## What is needed
Only the lines from the top of the material through the line containing "Theorem bad_acme_provider_fatal (W" should be restated, each one exactly.

## Source records
┌────────

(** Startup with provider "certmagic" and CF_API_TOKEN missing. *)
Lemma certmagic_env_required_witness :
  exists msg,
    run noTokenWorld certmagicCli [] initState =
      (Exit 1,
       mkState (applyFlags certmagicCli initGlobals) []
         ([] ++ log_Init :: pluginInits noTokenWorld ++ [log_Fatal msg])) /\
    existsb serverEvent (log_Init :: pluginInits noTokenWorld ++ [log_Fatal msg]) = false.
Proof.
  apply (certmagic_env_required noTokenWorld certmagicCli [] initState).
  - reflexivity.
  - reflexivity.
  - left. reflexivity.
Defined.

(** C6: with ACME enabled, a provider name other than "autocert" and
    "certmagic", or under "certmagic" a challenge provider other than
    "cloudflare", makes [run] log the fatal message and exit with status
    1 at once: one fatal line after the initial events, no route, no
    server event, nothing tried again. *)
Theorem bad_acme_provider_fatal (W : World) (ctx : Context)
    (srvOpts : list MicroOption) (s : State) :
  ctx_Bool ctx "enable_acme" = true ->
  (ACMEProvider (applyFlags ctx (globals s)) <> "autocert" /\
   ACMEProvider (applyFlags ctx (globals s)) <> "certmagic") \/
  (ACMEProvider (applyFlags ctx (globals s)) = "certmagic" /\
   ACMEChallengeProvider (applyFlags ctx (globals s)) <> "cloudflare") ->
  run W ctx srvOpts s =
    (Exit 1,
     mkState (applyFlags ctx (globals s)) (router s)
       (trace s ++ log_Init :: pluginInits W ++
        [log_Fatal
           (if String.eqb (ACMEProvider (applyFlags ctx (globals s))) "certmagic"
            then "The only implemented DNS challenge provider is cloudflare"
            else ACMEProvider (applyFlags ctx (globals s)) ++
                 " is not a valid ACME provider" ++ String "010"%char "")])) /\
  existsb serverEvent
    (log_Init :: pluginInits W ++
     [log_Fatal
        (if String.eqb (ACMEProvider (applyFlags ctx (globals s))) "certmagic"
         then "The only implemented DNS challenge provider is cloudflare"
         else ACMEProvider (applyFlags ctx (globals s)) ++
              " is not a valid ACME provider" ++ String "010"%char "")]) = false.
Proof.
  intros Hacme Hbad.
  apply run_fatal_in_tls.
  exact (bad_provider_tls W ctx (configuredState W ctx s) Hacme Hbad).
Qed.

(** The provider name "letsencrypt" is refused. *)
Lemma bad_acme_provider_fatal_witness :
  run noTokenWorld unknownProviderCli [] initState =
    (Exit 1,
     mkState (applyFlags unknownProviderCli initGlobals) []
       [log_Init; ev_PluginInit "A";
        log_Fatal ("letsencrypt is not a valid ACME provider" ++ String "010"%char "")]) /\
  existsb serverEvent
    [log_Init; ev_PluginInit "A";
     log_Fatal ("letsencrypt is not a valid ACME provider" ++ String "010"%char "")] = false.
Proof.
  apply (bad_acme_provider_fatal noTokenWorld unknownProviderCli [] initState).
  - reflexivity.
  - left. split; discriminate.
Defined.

└────────

## Result
(** Startup with provider "certmagic" and CF_API_TOKEN missing. *)
Lemma certmagic_env_required_witness :
  exists msg,
    run noTokenWorld certmagicCli [] initState =
      (Exit 1,
       mkState (applyFlags certmagicCli initGlobals) []
         ([] ++ log_Init :: pluginInits noTokenWorld ++ [log_Fatal msg])) /\
    existsb serverEvent (log_Init :: pluginInits noTokenWorld ++ [log_Fatal msg]) = false.
Proof.
  apply (certmagic_env_required noTokenWorld certmagicCli [] initState).
  - reflexivity.
  - reflexivity.
  - left. reflexivity.
Defined.

(** C6: with ACME enabled, a provider name other than "autocert" and
    "certmagic", or under "certmagic" a challenge provider other than
    "cloudflare", makes [run] log the fatal message and exit with status
    1 at once: one fatal line after the initial events, no route, no
    server event, nothing tried again. *)
Theorem bad_acme_provider_fatal (W : World) (ctx : Context)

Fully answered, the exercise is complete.